Salang is Julau MP and Sarawak Progressive Democratic Party vice chairman Wong Judat, who is also Meluan assemblyman, is hellbent on seeing him purged from his seat.

Salang, who is one of PRS vice-presidents and currently holds the post of Deputy Information, Communications and Culture Minister, has been representing the constituency since 1990.

If his nomination is approved by the BN leadership, Salang is going for his fourth-term.

But powerful and influential Judat wants him replaced by another PRS member, failing which he and his supporters will go all out to ensure Salang’s defeat.

For the past two years, Judat has been carrying out a ‘campaign of hate’ against Salang, accusing him of being indifferent and bias towards his (Judat’s) constituency in the distribution of minor rural development projects, taking away projects meant for the Meluan constituency and of being arrogant.

Like other BN members of parliament, Salang is given an annual grant of RM500,000 to service his constituency, and this year alone, the election year, each MP is to receive RM1.5 million.

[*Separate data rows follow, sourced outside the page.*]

(* ===== verification/ManagerInv.v ===== *)
(** * The invariant of a connection manager

    What holds between the steps of the threads, and inside the reactor's
    tasks relative to what is in hand: requests taken out of their queue,
    connections out of their pool or their task, timers out of the reactor. *)

From S2P Require Import Prelude Outcome Types Transport RequestContext Std Session SessionFacts.
From S2P Require Import ProtocolSafety Endpoint Reactor ReactorFacts CallbackDispatcher IHttpSession.
From S2P Require Import ManagerState Connection ConnectionManager ManagerSteps.
Import World ConnectionManager.

(** ** All the elements of a table of queues *)

Definition all_values {K A} `{Countable K} (m : gmap K (list A)) : list A := concat (map snd (map_to_list m)).

Section values.
Context {K A : Type} `{Countable K}.
Implicit Type m : gmap K (list A).

Lemma all_values_lookup m k l : m !! k = Some l -> all_values m ≡ₚ l ++ all_values (delete k m).
Proof. intros Hk. unfold all_values. by rewrite <- (map_to_list_delete m k l Hk). Qed.

Lemma all_values_insert m k l : all_values (<[k := l]> m) ≡ₚ l ++ all_values (delete k m).
Proof. rewrite (all_values_lookup _ k l) by apply lookup_insert_eq. by rewrite delete_insert_eq. Qed.

Lemma all_values_empty : all_values (∅ : gmap K (list A)) = [].
Proof. unfold all_values. by rewrite map_to_list_empty. Qed.

Lemma all_values_hash `{!HashOrder K} m : concat (map snd (hash_order m)) ≡ₚ all_values m.
Proof. unfold all_values. by rewrite hash_order_perm. Qed.

Lemma all_values_default m k : all_values m ≡ₚ default [] (m !! k) ++ all_values (delete k m).
Proof.
  destruct (m !! k) as [l|] eqn:Hk; [by apply all_values_lookup|]. cbn. by rewrite delete_id.
Qed.

Lemma all_values_push m k a : all_values (<[k := default [] (m !! k) ++ [a]]> m) ≡ₚ a :: all_values m.
Proof.
  rewrite all_values_insert, (all_values_default m k). by rewrite <- app_assoc, (Permutation_app_comm [a]), app_assoc, <- Permutation_cons_append.
Qed.
End values.

(** ** What the invariant talks about *)

(** A connection without its session. *)
Record Link := mk_link { l_connected : bool; l_fd : Z; l_pinging : bool; l_ping : Z; l_timeout : Z }.
Definition link_of {S} (c : Connection.t S) : Link :=
  mk_link (Connection.connected c) (Connection.sessionFd c) (Connection.pendingPing c)
    (Connection.pingTimerId c) (Connection.pingTimeoutTimerId c).
Definition links {S} (w : World.t S) : gmap Z Link := link_of <$> connections w.

(** The handlers of the watched descriptors; the pending timers. *)
Definition handlers_of (c : FdContext FdTask) : FdTask * option FdTask := (readHandler c, writeHandler c).
Definition fd_handlers {S} (w : World.t S) : gmap Z (FdTask * option FdTask) := handlers_of <$> Reactor.fdContexts (reactor w).
Definition pend {S} (w : World.t S) : gmap Z (Z * TimerTask) := pending (reactor w).

Definition queued {S} (w : World.t S) : list PendingRequest.t := submitQueue w ++ all_values (pendingByEndpoint w).
Definition pooled {S} (w : World.t S) : list Z := all_values (pools w).
Definition established (tasks : list Task) : list Z :=
  omap (fun t => match t with establishedTask _ c => Some c | _ => None end) tasks.
Definition connecting {S} (w : World.t S) : list Z := map ConnectTask.connId (connectTasks w).
Definition done_ids (comps : list Callback) (d : CallbackDispatcher.t Callback) : list Z :=
  map fst comps ++ map fst (CallbackDispatcher.tasks d).

(** The member that remembers a timer. *)
Definition timer_owner (h : Contexts) (ls : gmap Z Link) (t : TimerTask) : option Z :=
  match t with
  | timeoutTimer p => RequestContext.timerId <$> h !! p
  | pingTimer c => l_ping <$> ls !! c
  | pingTimeoutTimer c => l_timeout <$> ls !! c
  end.
Definition timer_live (ls : gmap Z Link) (t : TimerTask) : Prop :=
  match t with
  | timeoutTimer _ => True
  | pingTimer c | pingTimeoutTimer c => exists l, ls !! c = Some l /\ l_connected l = true
  end.

(** ** Its parts *)

(** Requests: [news] are being created. *)
Record requests_ok (news : list Z) (h : Contexts) (ctxs : gmap Z RequestContextPtr) (next : Z)
  (d : CallbackDispatcher.t Callback) (comps : list Callback) : Prop := {
  rq_ids p c : h !! p = Some c -> RequestContext.REQUEST_ID c = p /\ 1 <= p < next;
  rq_all p : 1 <= p < next -> is_Some (h !! p);
  rq_next : 1 <= next;
  rq_registered p c : h !! p = Some c -> RequestContext.finished c = false -> p ∉ news -> ctxs !! p = Some (Some p);
  rq_contexts i q : ctxs !! i = Some q -> q = Some i /\ is_Some (h !! i);
  rq_nodup : NoDup (done_ids comps d);
  rq_done p : p ∈ done_ids comps d <-> exists c, h !! p = Some c /\ RequestContext.finished c = true;
  rq_dispatcher : CallbackDispatcher.running d = false -> CallbackDispatcher.tasks d = [];
}.

(** Queues: each request waits in at most one place. *)
Definition pending_ok (h : Contexts) (rc : gmap Z Z) (pr : PendingRequest.t) : Prop :=
  request_fits (PendingRequest.request pr) /\
  exists p, PendingRequest.context pr = Some p /\ is_Some (h !! p) /\ rc !! p = None.
Record queues_ok (h : Contexts) (q : list PendingRequest.t) (rc : gmap Z Z) (sends : gmap Z SendState) : Prop := {
  qu_queued pr : pr ∈ q -> pending_ok h rc pr;
  qu_nodup : NoDup (map PendingRequest.context q);
  qu_submitted i c : rc !! i = Some c -> is_Some (h !! i);
  qu_sending p s : sends !! p = Some s ->
    is_Some (h !! p) /\
    match s with
    | AtTimer r _ _ | AtEnqueue r _ => request_fits r /\ rc !! p = None /\ Some p ∉ map PendingRequest.context q
    | AtPost => True
    end;
}.

(** Connections: owned by one pool, one posted task or one connect task. *)
Record connections_ok (ls : gmap Z Link) (pool est tids : list Z) (next : Z) : Prop := {
  co_nodup : NoDup (pool ++ est ++ tids);
  co_live c : c ∈ pool \/ c ∈ est -> is_Some (ls !! c);
  co_new c : c ∈ tids -> ls !! c = None /\ c < next;
  co_next c : is_Some (ls !! c) -> c < next;
  co_pos : 1 <= next;
}.

(** Pointers to connections: [X] have been disconnected but not yet lost;
    [est] have not been registered yet. *)
Record pointers_ok (X : gset Z) (T : list TimerTask) (ls : gmap Z Link) (fds : gmap Z (FdTask * option FdTask))
  (rc : gmap Z Z) (est : list Z) : Prop := {
  pt_fd fd rh wh : fds !! fd = Some (rh, wh) ->
    exists c l, rh = sessionReadable c /\ wh = Some (sessionWritable c) /\
      ls !! c = Some l /\ l_connected l = true /\ l_fd l = fd /\ (c ∉ est) /\ fd <> INVALID_SOCKET;
  pt_submitted i c : rc !! i = Some c ->
    exists l, ls !! c = Some l /\ (l_connected l = true \/ c ∈ X) /\ c ∉ est;
  pt_ping c l : ls !! c = Some l ->
    (l_pinging l = true -> l_ping l = 0) /\ (l_pinging l = false -> l_timeout l = 0);
  pt_established c l : c ∈ est -> ls !! c = Some l -> l_pinging l = false /\ l_ping l = 0;
  pt_fired_ping c : pingTimer c ∈ T ->
    (c ∉ est) /\ (pingTimeoutTimer c ∉ T) /\ forall l, ls !! c = Some l -> l_pinging l = false;
  pt_fired_timeout c : pingTimeoutTimer c ∈ T -> c ∉ est;
}.

(** Timers: [T] have fired and wait for their turn. *)
Record timers_inv (T : list TimerTask) (h : Contexts) (ls : gmap Z Link) (r : Reactor.t Task TimerTask FdTask) : Prop := {
  tm_ok : timers_ok r;
  tm_ready : Reactor.ready r = false -> Reactor.timers r = [] /\ Reactor.canceledTimers r = ∅;
  tm_running : Reactor.running r = true -> Reactor.ready r = true;
  tm_owner k d t : pending r !! k = Some (d, t) -> timer_owner h ls t = Some k /\ timer_live ls t;
  tm_unique k d t t' : pending r !! k = Some (d, t) -> timer_owner h ls t' = Some k -> t' = t;
  tm_fresh t k : timer_owner h ls t = Some k -> 0 <= k < Reactor.nextTimerId r;
  tm_hand : NoDup T;
  tm_fired t : t ∈ T -> is_Some (timer_owner h ls t) /\ forall k d, pending r !! k <> Some (d, t);
}.

(** Deadlines: a request with a timeout has a timer until it is finished,
    due at [B] at the latest. *)
Definition timer_due (B : Z -> Z) (now : Z) (p : Z) (c : RequestContext.t) (r : Reactor.t Task TimerTask FdTask) : Prop :=
  exists k d, pending r !! k = Some (d, timeoutTimer p) /\ d <= B p /\ B p <= now + RequestContext.TIMEOUT_MS c * MILLISECOND.
Definition deadlines_ok (B : Z -> Z) (news : list Z) (T : list TimerTask) (h : Contexts) (sends : gmap Z SendState)
  (now : Z) (r : Reactor.t Task TimerTask FdTask) : Prop :=
  Reactor.ready r = true ->
  forall p c, h !! p = Some c -> RequestContext.finished c = false -> 0 <= RequestContext.TIMEOUT_MS c ->
    p ∈ news \/ (exists rq ep ms, sends !! p = Some (AtTimer rq ep ms)) \/ timeoutTimer p ∈ T \/ timer_due B now p c r.

Section inv.
Context {S : Type} `{SessionLaws S}.

(** Sessions: [k] bytes may still be received in all. *)
Definition sessions_ok (k : Z) (h : Contexts) (conns : gmap Z (Connection.t S)) : Prop :=
  0 <= k /\
  forall c conn, conns !! c = Some conn ->
    sess_ok k (Connection.session conn) /\
    (forall q, q ∈ sess_held (Connection.session conn) -> exists p, q = Some p /\ is_Some (h !! p)) /\
    Connection.pingIntervalSec conn * 1000 < 2 ^ 31 /\ Connection.pingTimeoutSec conn * 1000 < 2 ^ 31.

(** What is in hand. *)
Record Hand := mk_hand {
  bytes_left : Z;
  creating : list Z;
  requests : list PendingRequest.t;
  conns : list Z;
  taken : list Z;
  lost : gset Z;
  fired : list TimerTask;
  due_by : Z -> Z;
}.
Definition nothing (k : Z) (B : Z -> Z) : Hand := mk_hand k [] [] [] [] ∅ [] B.

(** Connections that are not in use yet. *)
Definition unregistered (g : Hand) (w : World.t S) : list Z := taken g ++ established (Reactor.tasks (reactor w)).

Record winv (g : Hand) (w : World.t S) : Prop := {
  w_requests : requests_ok (creating g) (heap w) (contexts w) (nextRequestId w) (callbackDispatcher w) (completions w);
  w_queues : queues_ok (heap w) (requests g ++ queued w) (requestConnections w) (sending w);
  w_connections : connections_ok (links w) (conns g ++ pooled w) (unregistered g w)
                    (connecting w) (nextConnectionId w);
  w_pointers : pointers_ok (lost g) (fired g) (links w) (fd_handlers w) (requestConnections w) (unregistered g w);
  w_timers : timers_inv (fired g) (heap w) (links w) (reactor w);
  w_deadlines : deadlines_ok (due_by g) (creating g) (fired g) (heap w) (sending w) (clock w) (reactor w);
  w_sessions : sessions_ok (bytes_left g) (heap w) (connections w);
  w_config : ClientConfig.wf (config w) /\ ClientConfig.pings_fit (config w) /\ bytes_left g <= 2 ^ 31;
}.
End inv.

Judat wants some part of the MP funds to be distributed to his Meluan constituency. He also accused Salang of being an ‘outsider’ who does not know the problems of the people in the interior.

Judat has even brought his complaint to Prime Minister Najib Tun Razak during the latter’s Gawai Dayak visit to SPDP President William Mawan’s longhouse on June 3, 2012.

Although details of their discussion were not known, Najib was said to have asked Judat what were his complaints against Salang.

Not all in Julau support Judat

According to Judat’s aides, Judat was reported to have told Najib that the majority of 11,487 voters in his constituency (Meluan) which forms one part of the Julau Parliamentary constituency do not want Salang and if he is nominated to defend the seat, they expect to vote against him.

“If you want BN to win in Julau, Salang must be replaced,” Judat had reportedly told Najib.

Of course not many Tuai Rumah (longhouse chiefs) and longhouse folk share the views expressed by Judat.

Infact some of the chieftains are fed-up with Judat who has been trying to spite and condemn Salang in any given opportunity in the longhouses.

Tuai Rumah John Okin together with almost all the longhouse chiefs and their representatives in the Meluan polling district disassociated themselves with the views expressed by Judat and pledged full support for Salang.

Okin, who is also chairman of SPDP Meluan branch said: “Contrary to some allegations, Salang is still the most winnable candidate in the Julau parliamentary constituency.

“We will be united in fighting anyone from the opposition who may harbour thoughts of contesting against him,” he said, pointing out that the constituency would not only lose Salang, but also lose the post of Deputy Information, Communications and Culture Minister.

“Who knows Salang may be promoted to a full-fledged minister if he is elected for the fourth-term, and his promotion may bring greater benefits to the people of Julau,” he added.

Salang now needs Mawan

Salang was first elected on a Parti Bansa Dayak Sarawak ticket in 1990, and in 2004 he was re-elected even though all the forces of Barisan Nasional (PBB, SPDP and PRS) including state civil service were against him.

When PBDS was deregistered in October 2004, Salang joined PRS in 2006.

In the 2008 general election, Salang improved his majority from 2,688 votes obtained in 2004 to 7,584 votes defeating a PKR candidate Ambrose Labang.

For now, PRS is firm on its decision to retain Salang.

“We have nominated only Salang to defend the Julau seat,” said Senator Doris Brodie, a member of the party’s election selection committee, while the party boss James Masing warned outsiders not to interfere with their recommendation.

For Salang to win, he has to depend on the two SPDP state seats – Meluan and Pakan (held by SPDP president William Mawan) – which form the Julau parliamentary constituency.

Now, he cannot rely on Judat to support him for obvious reasons. He has to depend on Mawan.

Mawan, on his part, has pledged full support to Salang’s candidacy.

Can Salang rely on Mawan’s support to win in the face of strong opposition not only against Salang, but also against BN in Julau?

At least in the coming election Julau is likely to see a three-cornered fight – BN-PRS, Sarawak Workers Party and Pakatan Rakyat.